* [TASK DIRECTIONS] Report each line of the entries below that has the word "VersionedTree" in it.
━━━ EXERCISE DATA
(** [updateValidator] goes through with [v] on the tree [t]: a removal
    finds its record, an addition is encoded. *)
Definition accepted `{Externals} (t : iavl.VersionedTree)
    (v : types.Validator) : Prop :=
  (types.Power v = 0 ∧ is_Some (iavl.tree t !! ("val:" +:+ types.PubKey v)))
  ∨ (types.Power v ≠ 0 ∧ ∃ bz, WriteMessage v = inl bz).

(** ** Sample inputs *)

(** A store holding one plain key and the account of ["signer"]. *)
Definition sample_tree : iavl.VersionedTree :=
  Sample.tree_of [("a", "1"); ("account:signer", "5")].

(** An application whose genesis map is empty but not nil. *)
Definition sample_app : PersistentApplication :=
  mkApp sample_tree [] (Some ∅).

(** A payload of type [account], signed by ["signer"], whose account
    exists in [sample_tree] but who is not in the genesis map. *)
Definition sample_account_tx : string := "account|signer|sig|K/5".

(** A genesis validator. *)
Definition V1 : types.Validator := types.mkValidator "V1" 10.

(** A validator change that adds ["K"] with power 5, and the one that
    removes it. *)
Definition sample_add_tx : string := "validator|||K/5".
Definition sample_remove_tx : string := "validator|||K/0".

(** [sample_app] after [sample_add_tx] was delivered. *)
Definition sample_app_added : PersistentApplication :=
  mkApp (iavl.Set_ "val:K" "5/K" sample_tree)
        [types.mkValidator "K" 5] (Some ∅).

(** A fresh application over an empty store. *)
Definition empty_app : PersistentApplication :=
  NewPersistentApplication (Sample.tree_of []).

(** A payload of an unrecognised type that carries a signature. *)
Definition sample_unknown_tx : string := "bogus|ghost|sig|x".

(** An application in which ["V1"] is a genesis validator with an
    account, and an account payload of that signer whose body does not
    decode. *)
Definition sample_app_genesis : PersistentApplication :=
  mkApp (Sample.tree_of [("a", "1"); ("account:V1", "10")]) []
        (Some {["V1" := 10]}).
Definition sample_bad_account_tx : string := "account|V1|sig|nonsense".

(** ** Transactions that differ in their signer fields only *)

Definition same_type_and_body (t1 t2 : Transaction) : Prop :=
  Type_ t1 = Type_ t2 ∧ Body t1 = Body t2.

(** The body decoders of [Transaction], which are not among the sources,
    read the type and the body only. *)
Definition decoders_read_body_only `{Externals} : Prop :=
  ∀ t1 t2, same_type_and_body t1 t2 →
    ToAccount t1 = ToAccount t2
    ∧ ToValidator t1 = ToValidator t2
    ∧ ∀ st, DbSave t1 st = DbSave t2 st.

(** * Properties *)

(** Unfolds the plumbing of [M]. *)
Ltac run :=
  cbv [mbind M_bind mret M_ret gets modify panic state_Get state_Has
       state_Set state_Remove append_ValUpdates genesis_assign] in *.

Lemma HasPrefix_app (p s : string) : HasPrefix (p +:+ s) p = true.
Proof.
  unfold HasPrefix. induction p as [|c p IH]; simpl.
  - by destruct s.
  - destruct (ascii_dec c c); [done | congruence].
Qed.

(** ** CheckTx is read-only *)

(** C1. For every payload, well-formed or not, [CheckTx] returns with the
    application object it was called on: the store contents, the pending
    validator updates (and the genesis map) are unchanged, so a [Commit]
    that follows produces exactly what it would have produced without the
    [CheckTx]. *)
Theorem CheckTx_read_only `{Externals}
    (txBytes : string) (app : PersistentApplication) :
  ∃ res : types.Response,
    CheckTx txBytes app = Return res app
    ∧ (CheckTx txBytes ≫= λ _, Commit) app = Commit app.
Proof.
  assert (Hret : ∃ res, CheckTx txBytes app = Return res app).
  { unfold CheckTx. run.
    destruct (FromBytes txBytes) as [tx1 [e|]]; [by eexists |].
    repeat (case_match; simplify_eq/=); by eexists. }
  destruct Hret as [res Hres]. exists res. split; [done |].
  unfold mbind at 1, M_bind at 1. by rewrite Hres.
Qed.

(** ** Commit *)

Lemma SaveVersion_inl `{TreeHash} (version : Z) (t t' : iavl.VersionedTree)
    (hash : string) :
  iavl.SaveVersion version t = inl (hash, t') →
  version ≠ 0
  ∧ hash = rootHash (iavl.tree t)
  ∧ t' = iavl.mkTree (iavl.tree t) version
           (<[version := iavl.tree t]> (iavl.versions t)).
Proof.
  unfold iavl.SaveVersion. repeat case_match; try done.
  intros [= <- <-]. split; [lia | done].
Qed.

(** C2. [Commit] saves version [LatestVersion + 1]. When [SaveVersion]
    fails, [Commit] panics with that error; otherwise it returns code OK and
    the root hash of the saved tree, the latest version has advanced by
    exactly one and the contents are those that were saved. It does return
    whenever the tree is not empty, the next version is not yet saved and
    the counter does not overflow. *)
Theorem Commit_advances_by_one `{Externals} (app : PersistentApplication) :
  0 ≤ iavl.LatestVersion (state app) < 2 ^ 64 →
  let next := iavl.LatestVersion (state app) + 1 in
  match Commit app with
  | Return res app' =>
      iavl.LatestVersion (state app') = next
      ∧ types.CommitCode res = code.Ok
      ∧ types.CommitData res = iavl.Hash (state app')
      ∧ iavl.tree (state app') = iavl.tree (state app)
      ∧ iavl.versions (state app') !! next = Some (iavl.tree (state app))
      ∧ ValUpdates app' = ValUpdates app
      ∧ GenesisValidators app' = GenesisValidators app
  | Panic msg =>
      iavl.SaveVersion (next mod 2 ^ 64) (state app) = inr msg
  end
  ∧ (iavl.tree (state app) ≠ ∅ →
     iavl.versions (state app) !! next = None →
     next < 2 ^ 64 →
     ∃ res app', Commit app = Return res app').
Proof.
  intros Hrange next. unfold Commit. run. split.
  - destruct (iavl.SaveVersion _ _) as [[hash st']|msg] eqn:Hsave; [|done].
    apply SaveVersion_inl in Hsave as (Hnz & -> & ->). simpl.
    unfold iavl.LatestVersion in *. fold next in Hnz |- *.
    assert (next mod 2 ^ 64 = next) as Hmod.
    { destruct (decide (next = 2 ^ 64)) as [Heq|Hne].
      - rewrite Heq, Z_mod_same_full in Hnz. done.
      - apply Z.mod_small. unfold next. lia. }
    rewrite Hmod. repeat split; try done.
    by rewrite lookup_insert_eq.
  - intros Hne Hfresh Hlt.
    assert (next mod 2 ^ 64 = next) as Hmod.
    { apply Z.mod_small. unfold next, iavl.LatestVersion in *. lia. }
    fold next. rewrite Hmod. unfold iavl.SaveVersion.
    rewrite bool_decide_eq_false_2 by (rewrite Hfresh; by intros [? ?]).
    rewrite bool_decide_eq_false_2 by done.
    destruct (next =? 0) eqn:Hz.
    + apply Z.eqb_eq in Hz. unfold next, iavl.LatestVersion in *. lia.
    + by eexists _, _.
Qed.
━━━━━━
* [RESPONSE AREA]
Definition accepted `{Externals} (t : iavl.VersionedTree)
Definition sample_tree : iavl.VersionedTree :=
Lemma SaveVersion_inl `{TreeHash} (version : Z) (t t' : iavl.VersionedTree)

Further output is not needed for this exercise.